Acertos e erros, uma analise.

“Não julgueis segundo a aparência, mas julgai segundo a reta justiça.” (Jo 7.24)

“O Senhor é tardio em irar-se, mas grande em poder, e ao culpado não tem por inocente…” (Na 1.3)

Os acertos desencadeiam os aplausos, os erros resultam em punição. Esta visão é natural e compreensiva. Isto é fato. Todavia precisamos ter a capacidade e humildade de reconhecer. Quando fazemos ações corretas, repleta de equidade, a aceitação e o reconhecimento é automática e natural. Somos agraciados e elogiados. É o apogeu do comportamento. O atestado de conduta ilibada é notório, os bons comentários logo surgem. Diurnamente nos esforçamos para manter a postura serena, atos prudentes, reações sábias, gestos simples, objetivando agradar a todos, naquilo que é factível. Refletimos e nos policiamos. Tal atitude não busca a inerrância, a perfeição, porém devemos se conduzir diante da sociedade da melhor maneira possível. Procurando obedecer aos ditames das leis vigentes, reivindicando as prerrogativas e cumprindo os deveres previstos constitucionalmente.

O verbete julgar significa decidir, pronunciar, emitir, supor, considerar, imaginar, resolver, avaliar, ajuizar.  Este verbo aparece na Bíblia, 1.201 no Antigo Testamento e 576 no Novo Testamento. É uma tarefa árdua, difícil, complexa, mas fundamental e necessária para exercer a ordem, a disciplina e harmonia interpessoal. Este recurso aplicado com sapiência e justiça culminará em boas práticas, na reverência recíproca e no convívio apaziguado. Ninguém está isento de juízo. A observância às regras civis definidas, o respeito às instituições legais é fundamental. O instrumento e a peça de analise é indubitavelmente o comportamento.

Diversos e diferentes fatores devem ser apreciados. Ver as motivações é mister. Nada justifica os erros. O veredito e a atribuição de culpa passam antes por pericia profunda. Se possível uma acariação entre os envolvidos. Mas caso encontre dolo, deve ser punido. A punição para quem erra, deve servir para aprendizado, maturidade e crescimento. Raramente quem se envolve nesta situação e conscientiza-se de que falhou, evitará a reincidência. Obviamente que os atos errôneos são facilmente percebidos. Entender que errou é um gesto nobre, se arrepender é um aprendizado, confessar é inteligente e mudar de atitude é sabedoria.
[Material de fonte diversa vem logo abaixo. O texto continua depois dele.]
(** ** Store errors, and the id a registration assigns *)

(** X23. When a call on a collection returns an error and the worker
    reports before the timer, the raced movie handlers answer with status
    500 and the text of that error ([err.Error()] reaches the caller as it
    is), for the query as for the reading of its cursor, and leave the
    collections as they were; the worker made no call after the failed one.
    [MakeMovies] answers 500 exactly then: 201 when the insert succeeds.
    [RegisterUser] answers 500 with the text too, for the count query as
    for the insert, unless the text is "User with this email already
    exists", which it answers 409 whatever raised it; nothing is stored. *)
Theorem store_errors_are_answered_with_their_text :
  forall (X : Externals) (env : Env) (us : list User) (ms : list Movie)
         (e : error),
    timer_first env = false ->
    let failed (out : Response * State) (status : Z) (calls : list StoreOp) :=
      out = ((status, H_error e),
             mkState us ms HandlerThread
               (EvGo :: map (EvStore WorkerThread) calls ++
                [EvSend errorChan; EvSelect CaseError;
                 EvJSON status (H_error e)])) in
    let finding (h : M Response) (f : MovieFilter) (o : FindOptions) :=
      (fault env (Find f o) = Some e ->
       failed (run h us ms) 500 [Find f o]) /\
      (fault env (Find f o) = None -> fault env CursorAll = Some e ->
       failed (run h us ms) 500 [Find f o; CursorAll]) in
    finding (GetMovies env) FilterAll noOptions /\
    (forall imdb_id,
       finding (GetMovie env imdb_id) (FilterImdbID imdb_id) noOptions) /\
    finding (GetTopRatedMovies env)
            (FilterRankingGte 7) (mkFindOptions (Some (-1)) 20) /\
    (forall genreName,
       genreName <> "" ->
       finding (GetMoviesByGenre env genreName)
               (FilterGenreRegex genreName) (mkFindOptions None 20)) /\
    (forall movie,
       validateMovie movie = None ->
       (fault env (InsertOneMovie movie) = Some e ->
        failed (run (MakeMovies env (Some movie)) us ms) 500
               [InsertOneMovie movie]) /\
       (fault env (InsertOneMovie movie) = None ->
        responseOf (MakeMovies env (Some movie)) us ms
          = (201, H_message "Movie created successfully"))) /\
    (forall user hashedPassword,
       GenerateFromPassword (Password user) = Ok hashedPassword ->
       let status :=
         if errorIs e "User with this email already exists" then 409 else 500 in
       (fault env (CountDocuments (Email user)) = Some e ->
        failed (run (RegisterUser env (Some user)) us ms) status
               [CountDocuments (Email user)]) /\
       (fault env (CountDocuments (Email user)) = None ->
        (forall u, In u us -> Email u <> Email user) ->
        let populated :=
          mkUser (NewObjectIDHex env) (FirstName user) (LastName user)
                 (Email user) hashedPassword (Role user)
                 (timeNow env 0%nat) (timeNow env 1%nat)
                 (Token user) (RefreshToken user) (FavouriteGenres user) in
        validateUser populated = None ->
        fault env (InsertOneUser populated) = Some e ->
        failed (run (RegisterUser env (Some user)) us ms) status
               [CountDocuments (Email user); InsertOneUser populated])).
Proof.
  intros X env us ms e Ht failed finding. subst finding failed. cbv beta.
  split; [|split; [|split; [|split; [|split]]]].
  - split.
    + intros Hf. exec. rewrite Hf. cbn. rewrite Ht. reflexivity.
    + intros Hf Hc. exec. rewrite Hf. cbn. rewrite Hc. cbn. rewrite Ht.
      reflexivity.
  - intros imdb_id. split.
    + intros Hf. exec. rewrite Hf. cbn. rewrite Ht. reflexivity.
    + intros Hf Hc. exec. rewrite Hf. cbn. rewrite Hc. cbn. rewrite Ht.
      reflexivity.
  - split.
    + intros Hf. exec. rewrite Hf. cbn. rewrite Ht. reflexivity.
    + intros Hf Hc. exec. rewrite Hf. cbn. rewrite Hc. cbn. rewrite Ht.
      reflexivity.
  - intros g Hg. apply String.eqb_neq in Hg. split.
    + intros Hf. exec. rewrite Hg. cbn. rewrite Hf. cbn. rewrite Ht.
      reflexivity.
    + intros Hf Hc. exec. rewrite Hg. cbn. rewrite Hf. cbn. rewrite Hc. cbn.
      rewrite Ht. reflexivity.
  - intros movie Hv. split.
    + intros Hf. exec. rewrite Hv. cbn. rewrite Hf. cbn. rewrite Ht.
      reflexivity.
    + intros Hf. exec. rewrite Hv. cbn. rewrite Hf. cbn. rewrite Ht.
      reflexivity.
  - intros user h Hh status. subst status. split.
    + intros Hf. exec. rewrite Hh. cbn. rewrite Hf. cbn. rewrite Ht. cbn.
      destruct (errorIs e _); reflexivity.
    + intros Hf Hnew populated Hv Hi. subst populated.
      assert (Hnone : forall u, In u us ->
                        (Email u =? Email user)%string = false).
      { intros u Hu. apply String.eqb_neq, Hnew, Hu. }
      exec. rewrite Hh. cbn. rewrite Hf. cbn.
      rewrite (filter_none _ us Hnone). cbn.
      unfold stamp. rewrite Hv. cbn. rewrite Hi. cbn. rewrite Ht. cbn.
      destruct (errorIs e _); reflexivity.
Qed.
Embora que a visibilidade do erro, é inquestionavelmente contemplada e comentada, mais que os acertos, ambas merecem ponderação exaustiva. Visto que cada caso tem sua particularidade. Quando erramos, tal gesto não invalida os acertos praticados. Os acertos se constituem méritos, portanto são inapagáveis e memoráveis. Todavia os erros, de modo cirúrgico, devem ser separados e diferenciados. Entretanto o julgamento não deve ser perpetuo. Considerando que somos passivos de equívocos e iniquidades, a disciplina punitiva visa restaurar o bom caráter, devolver a lucidez, a saúde comportamental.  A ausência de vigilância de nossos atos nos fará em algum momento circunstancialmente erramos. Evitar isto é o caminho natural (Pv 19.2).

Por fim, quando se julga alguém é embasado em seus predicados. Errou independente de quem seja dever ser imediatamente corrigido. Quando punido, não devemos abandoná-lo. Orar, acompanhar, visitar são ações indispensáveis. Um gesto de grandeza e de complacência. O objetivo primordial e cêntrico da punição é ressocializá-lo. Dá-lhe uma nova oportunidade para seguir adiante (Hb 12.5-12). Ninguém é infalível (1 Jo 1.10). Assim sendo os nossos acertos e erros devem ser analisados, antes de serem devida e merecidamente julgados.